Domino’s Pizza is looking to take a website accessibility case to the U.S. Supreme Court. If it’s successful, companies could eventually get a clearer sense of whether their own sites and apps infringe upon disability protections.


The pizza chain petitioned for certiorari last month for the court to review a decision that allowed an Americans with Disabilities Act claim against it to proceed. Guillermo Robles, a blind man who uses a screen reader to navigate the web, alleges the company’s website and app violated the ADA because they weren’t fully accessible to people with vision impairments. He claims he’d tried at least twice unsuccessfully to order pizza online from one of the company’s brick-and-mortar locations, but its website and app weren’t fully accessible to him. A 9th Circuit panel held Domino’s Pizza’s online presence was subject to the ADA’s Title III accessibility requirements because it was sufficiently linked to the company’s physical locations.

While the business world waits to see if the high court will address legal requirements for website accessibility, lawsuits continue to proliferate in the area, which has scant case law and even less federal guidance.

People who are blind or visually impaired often navigate the internet using screen reader software that converts text to speech. Plaintiffs with vision impairments have asserted that when a website isn’t screen reader-compatible, it can preclude them from essential functions like buying products or reserving hotel rooms. They argue this violates Title III of the ADA because a website is a covered “place of public accommodation.”
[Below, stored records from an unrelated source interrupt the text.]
Definition hook_ok (h : option Hook) : Prop := match h with Some h => ∃ a, h = the_hook a | None => True end.

Lemma drop_hook_ok hk st l :
  hook_ok hk → counted (arcs st) (holds hk ++ l) →
  ∃ h, drop_hook hk st = Ret (MkStore h (PARENT_CTX st)) ∧ counted h l.
Proof.
  destruct hk as [hk|]; cbn [hook_ok holds].
  - intros [a ->] Hc. destruct (arc_drop_ok a st l Hc) as (h & Hd & Hc'). exists h. split; [|done].
    cbn [drop_hook]. unfold hook_drop, reset, invoke. cbn [the_hook on_destroy hook_ctx]. unfold impl_on_destroy.
    by rewrite Hd.
  - intros _ Hc. exists (arcs st). by destruct st.
Qed.

Lemma owners_delete ts k tk : ts !! k = Some tk → owners ts ≡ₚ owned tk ++ owners (delete k ts).
Proof.
  intros Hk. unfold owners. rewrite <-(insert_delete_id ts k tk Hk) at 1.
  rewrite map_to_list_insert by apply lookup_delete_eq. done.
Qed.

Lemma owners_insert ts k tk : owners (<[k := tk]> ts) ≡ₚ owned tk ++ owners (delete k ts).
Proof.
  unfold owners. rewrite <-insert_delete_eq, map_to_list_insert by apply lookup_delete_eq. done.
Qed.

Lemma owned_in ts k tk a : ts !! k = Some tk → a ∈ owned tk → a ∈ owners ts.
Proof. intros Hk Ha. rewrite (owners_delete ts k tk Hk). apply elem_of_app. by left. Qed.

(** ** The invariant *)

(** The parent that a task's poll gives to the calls made in it. *)
Definition parent_for (ph : phase) (tk : Task) : option nat :=
  match ph with
  | Body => h ← wrapped tk; hook_ctx h
  | Handler => req_ctx tk
  | AfterHandler => None
  end.

(** A thread's [PARENT_CTX] is null between polls and, during one, what the
    poll's phase says. *)
Definition thread_ok (ts : gmap nat Task) (th : Thread) : Prop :=
  match running th with
  | None => parent_of th = None
  | Some (k, ph) => ∃ tk, ts !! k = Some tk ∧ finished tk = false ∧ parent_of th = parent_for ph tk
  end.

(** The hooks are those of contexts, that in the header is the served request's,
    and a future that is gone owns nothing. *)
Definition hooks_ok (tk : Task) : Prop :=
  hook_ok (poll_hook tk) ∧ hook_ok (wrapped tk) ∧ (∀ a, req_ctx tk = Some a → poll_hook tk = Some (the_hook a)) ∧
  (finished tk = true → req_ctx tk = None ∧ wrapped tk = None).

Definition runs (s : Sys) (t k : nat) : Prop := ∃ th, threads s !! t = Some th ∧ fst <$> running th = Some k.

Record inv (s : Sys) : Prop := {
  inv_counts : counted (heap s) (owners (tasks s));
  inv_ctx_names a : a ∈ owners (tasks s) → a < next_ctx s;
  inv_task_names k : is_Some (tasks s !! k) → k < next_task s;
  inv_hooks : map_Forall (λ _, hooks_ok) (tasks s);
  inv_threads t th : threads s !! t = Some th → thread_ok (tasks s) th;
  inv_once t t' k : runs s t k → runs s t' k → t = t';
}.

Lemma thread_ok_ext ts ts' th :
  thread_ok ts th → (∀ k, fst <$> running th = Some k → ts' !! k = ts !! k) → thread_ok ts' th.
Proof.
  unfold thread_ok. destruct (running th) as [[k ph]|]; [|done]. intros (tk & Hk & Hrest) He.
  exists tk. by rewrite He.
Qed.

Lemma is_running_runs k s : is_running k s ↔ ∃ t, runs s t k.
Proof.
  unfold is_running, runs. rewrite Exists_exists. split.
  - intros (th & [t Ht]%list_elem_of_lookup & Hr). by exists t, th.
  - intros (t & th & Ht & Hr). exists th. split; [by eapply list_elem_of_lookup_2|done].
Qed.

(** What a step of thread [t] must establish: it may change the task it polls,
    tasks that nobody polls, and add tasks. *)
Lemma continue_inv t th st r ts s nc nt :
  inv s → threads s !! t = Some th →
  counted (arcs st) (owners ts) → (∀ a, a ∈ owners ts → a < nc) → (∀ k, is_Some (ts !! k) → k < nt) →
  map_Forall (λ _, hooks_ok) ts → thread_ok ts (MkThread (PARENT_CTX st) r) →
  (∀ t' k, t' ≠ t → runs s t' k → ts !! k = tasks s !! k ∧ fst <$> r ≠ Some k) →
  inv (MkSys (arcs st) nc ts nt (<[t := MkThread (PARENT_CTX st) r]> (threads s))).
Proof.
  intros [_ _ _ _ Hth Honce] Ht Hc Hn Hk Hh Hok Hothers.
  assert (Hlen := lookup_lt_Some _ _ _ Ht).
  assert (Hruns : ∀ t' k, runs (MkSys (arcs st) nc ts nt (<[t := MkThread (PARENT_CTX st) r]> (threads s))) t' k →
    (t' = t ∧ fst <$> r = Some k) ∨ (t' ≠ t ∧ runs s t' k)).
  { intros t' k (th' & Hl & Hr). cbn [threads] in Hl. destruct (decide (t' = t)) as [->|Hne].
    - rewrite list_lookup_insert_eq in Hl by done. injection Hl as <-. by left.
    - rewrite list_lookup_insert_ne in Hl by done. right. split; [done|]. by exists th'. }
  split; cbn [heap tasks next_ctx next_task]; try done.
  - intros t' th' Hl. cbn [threads] in Hl. destruct (decide (t' = t)) as [->|Hne].
    + rewrite list_lookup_insert_eq in Hl by done. by injection Hl as <-.
    + rewrite list_lookup_insert_ne in Hl by done. apply (thread_ok_ext (tasks s)); [by eapply Hth|].
      intros k Hr. apply (Hothers t' k Hne). by exists th'.
  - intros t1 t2 k [[-> H1]|[Hne1 H1]]%Hruns [[-> H2]|[Hne2 H2]]%Hruns; [done| | |by eapply Honce].
    + by destruct (Hothers _ _ Hne2 H2).
    + by destruct (Hothers _ _ Hne1 H1).
Qed.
Companies have seen a surge in Title III accessibility complaints in recent years, with the majority being directed at their brick-and-mortar locations. That was driven in part by the trend of so-called “drive-by lawsuits” certain plaintiffs would file by volume, which allege various ADA non-compliance by restaurants, stores and other consumer-facing businesses.
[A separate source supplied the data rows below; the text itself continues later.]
(* ===== verification/MtWorker.v ===== *)
(** The multi-thread scheduler with one shared priority queue, of the project's tokio
    (feature sched_mt): libs/tokio/tokio/src/runtime/scheduler/multi_thread,
    prio_queue.rs, idle.rs and the worker loop of worker.rs. Workers and threads outside
    the runtime take turns; a step is one access to an atomic or one critical section.
    Shutdown, tracing and the hand-over of a worker's core are left out, and the queue is
    the one with [MutexBackend]. *)
From S2P Require Export Sched.

Section mt_worker.
  Context {T : Type} {HB : BinaryHeap (Keyed T)}.

(** ** The shared queue (prio_queue.rs) *)

(** [infra_pending] is written only under the lock of [infra]. *)
Record SharedPrioQueue := MkShared {
  main : heap (Keyed T);
  infra : list (Keyed T);
  infra_pending : bool;
}.

Definition shared_new : SharedPrioQueue := MkShared heap_new [] false.

Definition shared_push (item : Keyed T) (self : SharedPrioQueue) : SharedPrioQueue :=
  if is_infra (keyed_meta item) then MkShared (main self) (infra self ++ [item]) true
  else MkShared (heap_push item (main self)) (infra self) (infra_pending self).

(** The critical sections of [pop]: that of [infra] and that of [main]. *)
Definition pop_infra (self : SharedPrioQueue) : option (Keyed T) * SharedPrioQueue :=
  let rest := tail (infra self) in
  (head (infra self), MkShared (main self) rest (match rest with [] => false | _ => infra_pending self end)).

Definition pop_main (self : SharedPrioQueue) : option (Keyed T) * SharedPrioQueue :=
  match heap_pop (main self) with
  | Some (item, h) => (Some item, MkShared h (infra self) (infra_pending self))
  | None => (None, self)
  end.

Definition main_is_empty (self : SharedPrioQueue) : bool := bool_decide (heap_len (main self) = 0).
For the first half of 2019, law firm Seyfarth Shaw counted 5,592 ADA Title III filed in U.S. federal courts — a 12% increase in Title III lawsuits compared to the same period last year. California, New York and Florida are far and away the most prolific jurisdictions for those claims.

Title III claims involving website accessibility, however, are a more recent phenomenon. Those filings nearly tripled between 2017 and 2018, going from 814 to 2,258 federal filings, according to Seyfarth Shaw.

The U.S. Department of Justice had announced it would propose rules to clarify the ADA’s applicability to online storefronts, but it abandoned the project in 2017. This essentially left it to the courts to determine accessibility, often by using Web Content Accessibility Guidelines, or WCAG.

In Robles’ case, the district court in Central California agreed with him that the website and app were covered under Title III. But it also agreed with Domino’s Pizza that imposing the WCAG requirements without DOJ guidance was a breach of due process rights, and the court tossed the case. The 9th Circuit, however, held that courts can rule on the applicability of the ADA on websites without litigants having to wait on the DOJ to promulgate rules.

Michelle McGeogh, a partner in Ballard Spahr’s Baltimore office who defends businesses in ADA accessibility claims, said the web accessibility subset of Title III cases poses a unique challenge to her clients.

“Websites are really living and breathing things,” McGeogh said. “They change day to day.” That can make it harder for businesses to know whether their site or app is in compliance at a given time, in contrast with their brick-and-mortar Title III compliance, she added. “You’re not changing the slope of your ramp going up to your business every single day.”

Litigation over web accessibility puts companies in a difficult position, McGeogh said. If they fight a claim, it can produce a “PR problem” where they come off as not wanting to be accessible to consumers with disabilities. That’s why the vast majority of the cases settle, she said. Those settlements help explain the dearth of court rulings on the issue. A Florida federal court’s summary judgment ruling in a case against GNC last August was only the second-ever web accessibility case decided on the merits in the plaintiff’s favor.

McGeogh said she’s seeing web accessibility cases starting to tilt toward the plaintiff side. “In this area of the law, we do see more and more decisions that seem to favor more accessibility as opposed to less.” At the same time, there are district courts beginning to recognize the “serial plaintiffs” and push back against their claims, she added.

McGeogh said the Supreme Court’s guidance on website accessibility would undoubtedly be helpful. In the meantime, the 9th Circuit decision might encourage more filings.

“These lawsuits have increased exponentially for the past few years,” McGeogh said. “We don’t think they’re going to slow down.”